TASK INSTRUCTIONS: Word for word, repeat every record.

Collected data entries:
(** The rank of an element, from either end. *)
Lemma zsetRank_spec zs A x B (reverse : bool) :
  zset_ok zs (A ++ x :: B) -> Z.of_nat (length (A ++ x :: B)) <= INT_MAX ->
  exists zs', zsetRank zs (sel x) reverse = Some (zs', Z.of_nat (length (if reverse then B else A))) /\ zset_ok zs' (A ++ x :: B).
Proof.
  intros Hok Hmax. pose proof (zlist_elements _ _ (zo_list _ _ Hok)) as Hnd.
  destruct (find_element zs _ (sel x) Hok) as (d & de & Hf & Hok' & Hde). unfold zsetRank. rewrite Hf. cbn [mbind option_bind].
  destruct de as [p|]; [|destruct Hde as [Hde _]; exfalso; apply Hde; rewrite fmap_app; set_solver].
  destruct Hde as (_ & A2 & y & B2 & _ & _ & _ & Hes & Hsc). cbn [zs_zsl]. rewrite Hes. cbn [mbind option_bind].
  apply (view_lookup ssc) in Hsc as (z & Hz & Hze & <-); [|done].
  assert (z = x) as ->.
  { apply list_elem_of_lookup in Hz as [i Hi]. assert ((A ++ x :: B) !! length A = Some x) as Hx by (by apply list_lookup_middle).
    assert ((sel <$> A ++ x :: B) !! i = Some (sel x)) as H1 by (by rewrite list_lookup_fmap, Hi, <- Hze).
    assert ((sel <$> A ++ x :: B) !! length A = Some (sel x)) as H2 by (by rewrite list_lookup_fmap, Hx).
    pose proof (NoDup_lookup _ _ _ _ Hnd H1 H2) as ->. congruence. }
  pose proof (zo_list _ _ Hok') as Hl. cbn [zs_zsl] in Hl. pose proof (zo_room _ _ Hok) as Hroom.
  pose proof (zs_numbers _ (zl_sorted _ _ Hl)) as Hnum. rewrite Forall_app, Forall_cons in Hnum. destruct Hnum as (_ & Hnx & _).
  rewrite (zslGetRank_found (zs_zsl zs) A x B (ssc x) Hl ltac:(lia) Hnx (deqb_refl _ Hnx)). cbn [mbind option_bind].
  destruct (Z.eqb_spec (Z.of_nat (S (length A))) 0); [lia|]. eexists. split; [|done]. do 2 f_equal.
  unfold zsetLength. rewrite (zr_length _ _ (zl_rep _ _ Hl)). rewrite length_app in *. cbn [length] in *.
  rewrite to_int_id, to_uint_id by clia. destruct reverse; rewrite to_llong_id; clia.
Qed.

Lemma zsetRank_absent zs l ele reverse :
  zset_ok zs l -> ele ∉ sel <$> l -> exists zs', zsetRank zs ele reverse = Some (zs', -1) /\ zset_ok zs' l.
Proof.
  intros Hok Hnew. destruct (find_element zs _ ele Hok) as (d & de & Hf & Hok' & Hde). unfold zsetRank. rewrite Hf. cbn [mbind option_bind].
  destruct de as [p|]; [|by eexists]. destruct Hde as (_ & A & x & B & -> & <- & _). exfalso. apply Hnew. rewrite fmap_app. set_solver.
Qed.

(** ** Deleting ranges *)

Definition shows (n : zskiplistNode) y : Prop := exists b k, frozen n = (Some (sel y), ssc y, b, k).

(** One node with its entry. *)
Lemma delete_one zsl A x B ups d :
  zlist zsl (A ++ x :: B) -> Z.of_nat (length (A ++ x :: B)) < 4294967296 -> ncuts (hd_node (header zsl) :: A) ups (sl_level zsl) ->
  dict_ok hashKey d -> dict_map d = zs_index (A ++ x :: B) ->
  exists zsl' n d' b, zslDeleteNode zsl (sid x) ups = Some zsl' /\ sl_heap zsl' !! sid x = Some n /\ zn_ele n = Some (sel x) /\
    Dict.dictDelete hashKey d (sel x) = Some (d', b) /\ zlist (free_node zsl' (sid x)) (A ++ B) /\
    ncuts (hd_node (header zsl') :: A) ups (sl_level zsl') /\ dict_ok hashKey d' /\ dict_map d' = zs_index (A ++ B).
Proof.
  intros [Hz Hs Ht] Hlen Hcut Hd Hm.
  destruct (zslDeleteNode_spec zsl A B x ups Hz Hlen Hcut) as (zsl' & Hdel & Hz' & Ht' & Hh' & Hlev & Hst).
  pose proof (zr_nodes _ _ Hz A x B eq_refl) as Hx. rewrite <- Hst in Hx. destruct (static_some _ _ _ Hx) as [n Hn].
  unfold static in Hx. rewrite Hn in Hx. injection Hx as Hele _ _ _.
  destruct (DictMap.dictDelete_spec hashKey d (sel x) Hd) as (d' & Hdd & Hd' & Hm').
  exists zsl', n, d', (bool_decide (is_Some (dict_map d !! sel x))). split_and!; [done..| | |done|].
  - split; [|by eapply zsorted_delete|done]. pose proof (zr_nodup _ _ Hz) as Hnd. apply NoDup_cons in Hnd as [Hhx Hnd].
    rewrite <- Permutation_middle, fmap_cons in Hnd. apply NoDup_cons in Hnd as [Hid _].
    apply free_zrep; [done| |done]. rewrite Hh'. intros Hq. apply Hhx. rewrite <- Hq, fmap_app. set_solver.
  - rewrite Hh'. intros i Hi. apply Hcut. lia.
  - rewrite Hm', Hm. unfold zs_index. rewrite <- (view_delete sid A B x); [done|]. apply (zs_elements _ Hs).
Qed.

REPLY TO THE TASK:
(** The rank of an element, from either end. *)
Lemma zsetRank_spec zs A x B (reverse : bool) :
  zset_ok zs (A ++ x :: B) -> Z.of_nat (length (A ++ x :: B)) <= INT_MAX ->
  exists zs', zsetRank zs (sel x) reverse = Some (zs', Z.of_nat (length (if reverse then B else A))) /\ zset_ok zs' (A ++ x :: B).
Proof.
  intros Hok Hmax. pose proof (zlist_elements _ _ (zo_list _ _ Hok)) as Hnd.
  destruct (find_element zs _ (sel x) Hok) as (d & de & Hf & Hok' & Hde). unfold zsetRank. rewrite Hf. cbn [mbind option_bind].
  destruct de as [p|]; [|destruct Hde as [Hde _]; exfalso; apply Hde; rewrite fmap_app; set_solver].
  destruct Hde as (_ & A2 & y & B2 & _ & _ & _ & Hes & Hsc). cbn [zs_zsl]. rewrite Hes. cbn [mbind option_bind].
  apply (view_lookup ssc) in Hsc as (z & Hz & Hze & <-); [|done].
  assert (z = x) as ->.
  { apply list_elem_of_lookup in Hz as [i Hi]. assert ((A ++ x :: B) !! length A = Some x) as Hx by (by apply list_lookup_middle).
    assert ((sel <$> A ++ x :: B) !! i = Some (sel x)) as H1 by (by rewrite list_lookup_fmap, Hi, <- Hze).
    assert ((sel <$> A ++ x :: B) !! length A = Some (sel x)) as H2 by (by rewrite list_lookup_fmap, Hx).
    pose proof (NoDup_lookup _ _ _ _ Hnd H1 H2) as ->. congruence. }
  pose proof (zo_list _ _ Hok') as Hl. cbn [zs_zsl] in Hl. pose proof (zo_room _ _ Hok) as Hroom.
  pose proof (zs_numbers _ (zl_sorted _ _ Hl)) as Hnum. rewrite Forall_app, Forall_cons in Hnum. destruct Hnum as (_ & Hnx & _).
  rewrite (zslGetRank_found (zs_zsl zs) A x B (ssc x) Hl ltac:(lia) Hnx (deqb_refl _ Hnx)). cbn [mbind option_bind].
  destruct (Z.eqb_spec (Z.of_nat (S (length A))) 0); [lia|]. eexists. split; [|done]. do 2 f_equal.
  unfold zsetLength. rewrite (zr_length _ _ (zl_rep _ _ Hl)). rewrite length_app in *. cbn [length] in *.
  rewrite to_int_id, to_uint_id by clia. destruct reverse; rewrite to_llong_id; clia.
Qed.

Lemma zsetRank_absent zs l ele reverse :
  zset_ok zs l -> ele ∉ sel <$> l -> exists zs', zsetRank zs ele reverse = Some (zs', -1) /\ zset_ok zs' l.
Proof.
  intros Hok Hnew. destruct (find_element zs _ ele Hok) as (d & de & Hf & Hok' & Hde). unfold zsetRank. rewrite Hf. cbn [mbind option_bind].
  destruct de as [p|]; [|by eexists]. destruct Hde as (_ & A & x & B & -> & <- & _). exfalso. apply Hnew. rewrite fmap_app. set_solver.
Qed.

(** ** Deleting ranges *)

Definition shows (n : zskiplistNode) y : Prop := exists b k, frozen n = (Some (sel y), ssc y, b, k).

(** One node with its entry. *)
Lemma delete_one zsl A x B ups d :
  zlist zsl (A ++ x :: B) -> Z.of_nat (length (A ++ x :: B)) < 4294967296 -> ncuts (hd_node (header zsl) :: A) ups (sl_level zsl) ->
  dict_ok hashKey d -> dict_map d = zs_index (A ++ x :: B) ->
  exists zsl' n d' b, zslDeleteNode zsl (sid x) ups = Some zsl' /\ sl_heap zsl' !! sid x = Some n /\ zn_ele n = Some (sel x) /\
    Dict.dictDelete hashKey d (sel x) = Some (d', b) /\ zlist (free_node zsl' (sid x)) (A ++ B) /\
    ncuts (hd_node (header zsl') :: A) ups (sl_level zsl') /\ dict_ok hashKey d' /\ dict_map d' = zs_index (A ++ B).
Proof.
  intros [Hz Hs Ht] Hlen Hcut Hd Hm.
  destruct (zslDeleteNode_spec zsl A B x ups Hz Hlen Hcut) as (zsl' & Hdel & Hz' & Ht' & Hh' & Hlev & Hst).
  pose proof (zr_nodes _ _ Hz A x B eq_refl) as Hx. rewrite <- Hst in Hx. destruct (static_some _ _ _ Hx) as [n Hn].
  unfold static in Hx. rewrite Hn in Hx. injection Hx as Hele _ _ _.
  destruct (DictMap.dictDelete_spec hashKey d (sel x) Hd) as (d' & Hdd & Hd' & Hm').
  exists zsl', n, d', (bool_decide (is_Some (dict_map d !! sel x))). split_and!; [done..| | |done|].
  - split; [|by eapply zsorted_delete|done]. pose proof (zr_nodup _ _ Hz) as Hnd. apply NoDup_cons in Hnd as [Hhx Hnd].
    rewrite <- Permutation_middle, fmap_cons in Hnd. apply NoDup_cons in Hnd as [Hid _].
    apply free_zrep; [done| |done]. rewrite Hh'. intros Hq. apply Hhx. rewrite <- Hq, fmap_app. set_solver.
  - rewrite Hh'. intros i Hi. apply Hcut. lia.
  - rewrite Hm', Hm. unfold zs_index. rewrite <- (view_delete sid A B x); [done|]. apply (zs_elements _ Hs).
Qed.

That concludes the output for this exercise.